With explosive increases in the cost of natural gas and electricity Europe has been facing in recent days, with energy accuracy soaring to record highs in barometer markets before the summer is even over and as concerns of an extremely difficult winter intensify.
The developments of the last few days confirm the need for a collective European response to energy price hikes, given the risk of a significant increase in the cost of living in the Old Continent in the next period, while inflation in the European Union already reached 9.8% in July.
The natural gas supply price at the TTF node in Holland, which is a reference point for pricing across Europe, closed on Monday at 276.7 euros per megawatt hour, while during the day it had exceeded 294 euros.
This means that the cost of natural gas has increased approximately tenfold in just one year – on August 24, 2021 it was 27.6 euros – while it is more than 14 times higher than the average of the previous decade.
Equally worrying was yesterday’s picture in key electricity pricing markets.
In Germany, electricity orders for next year exceeded 700 euros per megawatt hour intra-session for the first time, while in France the corresponding contracts closed at 801 euros.
In addition to the heavy pressure on the pocket of consumers, these sharp and large revaluations are also a big problem for industry, especially energy-intensive sectors, as a result of which fears of a recession in the EU are intensifying in the coming months.
The perfect storm
Panic in energy markets followed in its wake surprise announcement by Russia’s Gazprom that it has scheduled three days of maintenance work on the Nord Stream 1 natural gas pipeline from August 31. Moscow has already curtailed the flow of gas to Europe via Nord Stream, citing technical difficulties caused by European sanctions imposed on the Russian economy over the invasion of Ukraine.
There is even strong concern that at some point Moscow will completely cut off the flows, at a time when the EU is unprepared to face the consequences ahead of winter.
The decline in Russian exports, which in previous years accounted for around 40% of natural gas imports from the EU, is combined with a series of factors that in practice constitute a perfect storm for a united Europe.
The European Union seeks to replace much of its imports from Russia with liquefied natural gas cargoes, but the quantities of LNG not committed through pre-existing contracts are limited. This forces the Old Continent to compete with major Asian markets that also import gas such as China, Japan and South Korea, driving up prices.
At the same time, this year Europe cannot rely on France’s fleet of nuclear units, which have been under-functioning for months due to necessary maintenance work that in many cases had been postponed due to the pandemic. As a result, France, which traditionally exports electricity, relies on gas imports, exacerbating the problem. Indicatively, according to the latest official data from the state company EDF, until June the electricity production from nuclear plants in France was reduced by 15% compared to 2021, which translates to 27.6 terawatt hours.

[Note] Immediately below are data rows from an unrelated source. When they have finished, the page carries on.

(** The chat model answers with [reply], which parses to the two facts. *)
Definition answering : Externals :=
  {| getCacheKey := fun text => text;
     embeddings := embed;
     chatCompletion := fun _ => Ok reply;
     uuidv4 := fun n => "id-" +:+ Js.string_of_Z (Z.of_nat n);
     JSON_parse := fun text =>
       if decide (text = reply) then Some (JArr [numberAsType; likesTea]) else None;
     parseFloatText := fun _ => None |}.

(** The embedding provider is unreachable. *)
Definition offline : Externals :=
  {| getCacheKey := fun text => text;
     embeddings := fun _ => Throw "connection refused";
     chatCompletion := fun _ => Throw "connection refused";
     uuidv4 := fun n => "id-" +:+ Js.string_of_Z (Z.of_nat n);
     JSON_parse := fun _ => None;
     parseFloatText := fun _ => None |}.

Definition aliceFact : ExtractedFact :=
  mkExtractedFact "Customer's name is Alice" 0.95%Q "preference" "general" None.

Definition bobFact : ExtractedFact :=
  mkExtractedFact "Customer's name is Bob" 0.95%Q "preference" "general" (Some 0.9%Q).

Definition tellsAlice : Interaction :=
  mkInteraction "u1" "my name is Alice" "Nice to meet you, Alice." "s1" now ∅.

Definition tellsBob : Interaction :=
  mkInteraction "u1" "sorry, my name is Bob" "Thanks, Bob." "s1" (now + 60000)%Q ∅.

(** The same sentence, once as a conversation turn and once as a fact. *)
Definition asConversation : MemoryInput :=
  mkMemoryInput "u1" "My name is Alice" "conversation" "general" (Some "s1")
    (Some 0.5%Q) ∅.

Definition asPreference : MemoryInput :=
  mkMemoryInput "u1" "My name is Alice" "preference" "general" (Some "s1")
    (Some 0.95%Q) ∅.

(** The store after the turn "My name is Alice" was saved as a conversation. *)
Definition history : World (list Entry) :=
  (MemoryManager.addMemory (H := ListIndex.index discrete) externals
     asConversation empty).2.

(** A thousand texts, each followed by another read of the first one. *)
Definition texts : list string :=
  map (fun n => "text " +:+ Js.string_of_Z (Z.of_nat n)) (seq 0 Ollama.MAX_CACHE_SIZE).

Definition calls : list string := flat_map (fun t => [t; "text 0"]) texts.




(** The reference index under the discrete distance. *)
Definition index : VectorIndex (list Entry) := ListIndex.index discrete.

(** An index whose collection opens but cannot be counted. *)
Definition uncountable : VectorIndexAdmin (list Entry) :=
  {| getOrCreateCollection := Ok;
     collectionCount := fun _ => Throw "connection reset";
     collectionAddMany := ListIndex.addMany;
     collectionGetIds := ListIndex.getIds;
     collectionDeleteWhere := ListIndex.deleteWhere |}.

(** Neither singleton initialised. *)
Definition fresh : World (list Entry) := mkWorld Ollama.create [] false false now 0.

Definition outage : Memory :=
  mkMemory "m4" "u1" "Service outage on Monday" "event" "general"
    now None 0.7%Q None ∅.

Definition darkModeVector : VectorMemory := mkVectorMemory darkMode [20%Q].

(** A memory of importance zero. *)
Definition unrated : VectorMemory :=
  mkVectorMemory
    (mkMemory "m5" "u1" "User said hello" "conversation" "general"
       now None 0%Q None ∅)
    [15%Q].

(** A memory of user u1 whose metadata names user u2. *)
Definition misfiled : VectorMemory :=
  mkVectorMemory
    (mkMemory "m6" "u1" "User asked for an invoice" "conversation" "general"
       now None 0.5%Q None {[ "userId" := VStr "u2" ]})
    [25%Q].

(** The store after the fact about Alice was saved on top of [history]. *)
Definition introduced : World (list Entry) :=
  (MemoryManager.storeFact (H := index) externals tellsAlice aliceFact history).2.

(** The chat model answers in plain words; the provider embeds. *)
Definition talking : Externals :=
  {| getCacheKey := fun text => text;
     embeddings := embed;
     chatCompletion := fun _ => Ok "Your name is Alice.";
     uuidv4 := fun n => "id-" +:+ Js.string_of_Z (Z.of_nat n);
     JSON_parse := fun _ => None;
     parseFloatText := fun _ => None |}.

(** The chat model answers, the embedding provider is unreachable. *)
Definition mute : Externals :=
  {| getCacheKey := fun text => text;
     embeddings := fun _ => Throw "connection refused";
     chatCompletion := fun _ => Ok "Hello!";
     uuidv4 := fun n => "id-" +:+ Js.string_of_Z (Z.of_nat n);
     JSON_parse := fun _ => None;
     parseFloatText := fun _ => None |}.

(** An initialised agent without sessions, over a store. *)
Definition agentOver (w : World (list Entry)) : SupportAgent.State (list Entry) :=
  SupportAgent.mkState w [] true (SupportAgent.mkStats 0 0 0).

(** The clock advances by ten milliseconds between two readings. *)
Definition readings : SupportAgent.Readings :=
  SupportAgent.mkReadings now (now + 10) (now + 20) (now + 30) (now + 40) (now + 50)
    (now + 60) (now + 70) (now + 80) (now + 90).

End Sample.

(** * The vocabulary of the statements *)

(** ** Sorting *)

Section SortVocabulary.
Context {A : Type} (key : A -> Q).

Definition descends (x y : A) : Prop := (key y <= key x)%Q.

End SortVocabulary.

(** ** Context assembly *)

Section ContextVocabulary.
Import Prompts.

(** The candidate lines of a section, numbered from [i]. *)
Fixpoint linesFrom (now : Q) (charLimit i : nat) (items : list Memory) : list string :=
  match items with
  | [] => []
  | item :: rest => formatLine now charLimit i item :: linesFrom now charLimit (S i) rest
  end.

(** The running estimate charged for a list of headers and lines. *)
Definition tokensOf (pieces : list string) : Z :=
  foldr (fun s n => estimateTokens s + n) 0 pieces.

Definition isMarker (s : string) : bool := String.prefix "... (" s.

(** The headers and lines of an array of sections, the markers left out. *)
Definition counted (pieces : list string) : list string :=
  List.filter (fun s => negb (isMarker s)) pieces.

(** The part of a section that [addSection] visits. *)
Definition visited (items : list Memory) (maxItems : nat) : list Memory :=
  take (Nat.min (length items) maxItems) items.

(** The running estimate covers the headers and lines emitted so far, and
    these stay within the budget. *)
Definition withinBudget (maxTokens : Z) (b : Builder) : Prop :=
  tokensOf (counted (sections b)) <= currentTokens b
  /\ tokensOf (counted (sections b)) <= maxTokens.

In addition, the prolonged heatwave which affected extensive areas of the Old Continent this year caused a large drop in the level of major rivers that are neurological floating axes for the transport of goods. This has affected, among other things, the transportation of coal cargoes, which many European economies are turning to in an emergency to fill the gap caused by the high cost and limited availability of natural gas.